Le médecin traitant doit s’assurer que le patient est toujours régulièrement suivi par un CRC-MHC et qu’il possède une carte de soins et d’urgence [5] remise par le médecin du CRC-MHC. 

Il renouvelle les ordonnances de traitement adjuvant antifibrinolytique (acide tranexamique), d’hémostatiques d’appoint (COALGAN, ALGOSTÉRIL, pommade cicatrisante HEC, pommade type HÉMOCLAR ou contenant de l’ARNICA).

Il prescrit des traitements hormonaux pour prévenir les ménorragies.

Il doit aussi dépister et traiter, le cas échéant, la carence en fer.

Quelles sont les précautions à prendre ?

De façon essentielle, le médecin traitant doit s’assurer qu’aucun geste invasif ne soit réalisé sans prendre en compte le risque hémorragique, y compris une infiltration ou une extraction dentaire (seul le détartrage peut être réalisé sans mesures spécifiques).

Il doit veiller à ce que le patient (quel que soit le geste invasif prévu) soit adressé d’emblée à un centre disposant des ressources nécessaires en cas d’hémorragie (concentrés de VWF et plateau technique permettant un monitoring quotidien par des dosages biologiques spécialisés), ce qui peut être le cas par exemple lors d’une exploration digestive.

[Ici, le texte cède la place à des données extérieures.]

Definition rec_first : MiningLineResult :=
  mkLine (5 # 10) (parse_column None (ColAudio "a.wav" 0 20))
         (TextItem (mkText "first")).
Definition rec_second : MiningLineResult :=
  mkLine (9 # 10) (parse_column None (ColAudio "a.wav" 5 10))
         (TextItem (mkText "second")).
Definition rec_third : MiningLineResult :=
  mkLine (8 # 10) (parse_column None (ColAudio "a.wav" 12 18))
         (TextItem (mkText "third")).

Definition example_sources : Sources :=
  [ ("a.wav", [rec_third; rec_first; rec_second]) ].

(** The state [load_file] leaves after the three lines (it counts four). *)
Definition example_loaded : Self :=
  incr_file_lines (incr_file_lines (incr_file_lines
    (incr_file_lines example_self))).

(** A file whose second line has no audio item. *)
Definition text_file : list string :=
  [ "0.5|a.wav 0 20|first"; "0.7|hello|world" ].

(** A file whose first line has no audio item. *)
Definition text_first_file : list string :=
  [ "0.7|hello|world"; "0.5|a.wav 0 20|first" ].
Lemma item_url_not_root url_path item :
  entry_name item = true -> url_path <> "/" -> String.eqb (item_url url_path item) "/" = false.
Proof.
  intros Hitem Hu. destruct (entry_name_head _ Hitem) as (i & irest & -> & Hi).
  apply String.eqb_neq. unfold item_url.
  destruct url_path as [|c [|d u]].
  - simpl. by intros [= ->].
  - simpl. destruct (Ascii.eqb c slash) eqn:Hc; simpl; [|done].
    apply Ascii.eqb_eq in Hc as ->. done.
  - rewrite endswith_slash_cons by done.
    destruct (endswith_slash (String d u)); simpl; done.
Qed.

(** The path resolved for the link of an entry is the path resolved for
    the directory, joined with the name and normalised. *)
Lemma join_item_url base_dir url_path item :
  entry_name item = true ->
  posixpath.join base_dir (lstrip_slash (item_url url_path item))
  = posixpath.join (posixpath.join base_dir (lstrip_slash url_path)) item.
Proof.
  intros Hitem. rewrite lstrip_item_url by done.
  pose proof (startswith_lstrip_slash url_path) as Hrel.
  destruct (lstrip_slash url_path) as [|c rel] eqn:E.
  - simpl String.eqb. cbv iota. rewrite (join_entry base_dir) by done.
    unfold posixpath.join at 2. simpl startswith. cbv iota.
    destruct (String.eqb base_dir "") eqn:Hb.
    + apply String.eqb_eq in Hb as ->. simpl. by rewrite join_entry.
    + cbn [orb]. destruct (endswith_slash base_dir) eqn:He.
      * rewrite str_app_nil_r. rewrite join_entry by done. by rewrite Hb, He.
      * rewrite join_entry by done.
        rewrite endswith_slash_app by done. simpl endswith_slash.
        replace (String.eqb (base_dir +:+ "/" +:+ "") "") with false
          by (by destruct base_dir).
        cbn [orb]. cbv iota. rewrite str_app_assoc. done.
  - simpl String.eqb. cbv iota.
    assert (startswith (item_url (String c rel) item) "/" = false) as Hst.
    { rewrite startswith_slash_cons in Hrel. unfold item_url.
      destruct (endswith_slash (String c rel));
        [change (String c rel +:+ item) with (String c (rel +:+ item))
        |change (String c rel +:+ "/" +:+ item) with (String c (rel +:+ "/" +:+ item))];
        by rewrite startswith_slash_cons. }
    unfold posixpath.join at 1 3. rewrite Hst, Hrel.
    set (B := if String.eqb base_dir "" || endswith_slash base_dir then base_dir
              else base_dir +:+ "/").
    assert (forall x, (if String.eqb base_dir "" || endswith_slash base_dir
                       then base_dir +:+ x else base_dir +:+ "/" +:+ x) = B +:+ x) as HB.
    { intros x. unfold B. destruct (_ || _); [done|]. by rewrite str_app_assoc. }
    rewrite !HB. rewrite join_entry by done.
    rewrite endswith_slash_app by done.
    replace (String.eqb (B +:+ String c rel) "") with false
      by (by destruct B).
    cbn [orb]. unfold item_url.
    destruct (endswith_slash (String c rel)); by rewrite !str_app_assoc.
Qed.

Le médecin traitant doit aussi s'assurer que le spécialiste soit averti afin d’éviter aux patients de perdre du temps lors du parcours de soins.

Il ne faut donc pas hésiter à contacter le CRC-MHC, qui dispose d’un réseau de correspondants exerçant dans des centres disposant des traitements spécifiques de la MW. 

Le médecin traitant intervient également dans la mise en place du protocole d’accueil individualisé établi par le médecin du CRC-MHC, dans les formes qui le nécessitent, et dans le renouvellement du protocole de soins pour l’ALD 30. 

Quels sont les médicaments contre-indiqués ?

L’administration d’antiplaquettaires est contre-indiquée, sauf situations très spécifiques, telles que certaines pathologies cardiovasculaires, où le rapport bénéfice/risque du traitement est évalué par le spécialiste en lien avec le cardiologue.

Le recours aux anti-inflammatoires non stéroïdiens, y compris en topique du fait de leur passage systémique non négligeable, doit être limité (car ils sont susceptibles d’aggraver les symptômes hémorragiques), et associé à un protecteur gastrique.  

Les inhibiteurs de la recapture de la sérotonine, qui peuvent induire une thrombopathie iatrogène, sont également à éviter, et sinon à utiliser sous surveillance très étroite. 

Quelle est la place de l’éducation thérapeutique 

L'éducation thérapeutique du patient (ETP) [6] est essentielle, en particulier dans les formes les plus sévères, compte tenu des mesures de prévention qui doivent être prises, dans des situations comme la grossesse ou lors de tout geste invasif. Elle est assurée par les équipes des CRC-MHC, en lien avec l’Association française des hémophiles (AFH) [7], et elle est relayée par le médecin traitant qui s’assure de la bonne compréhension des mesures et de leur respect au quotidien.

 

D'après un entretien avec le Dr Camille Paris, centre de référence de la Maladie de Willebrand, CHU de Lille.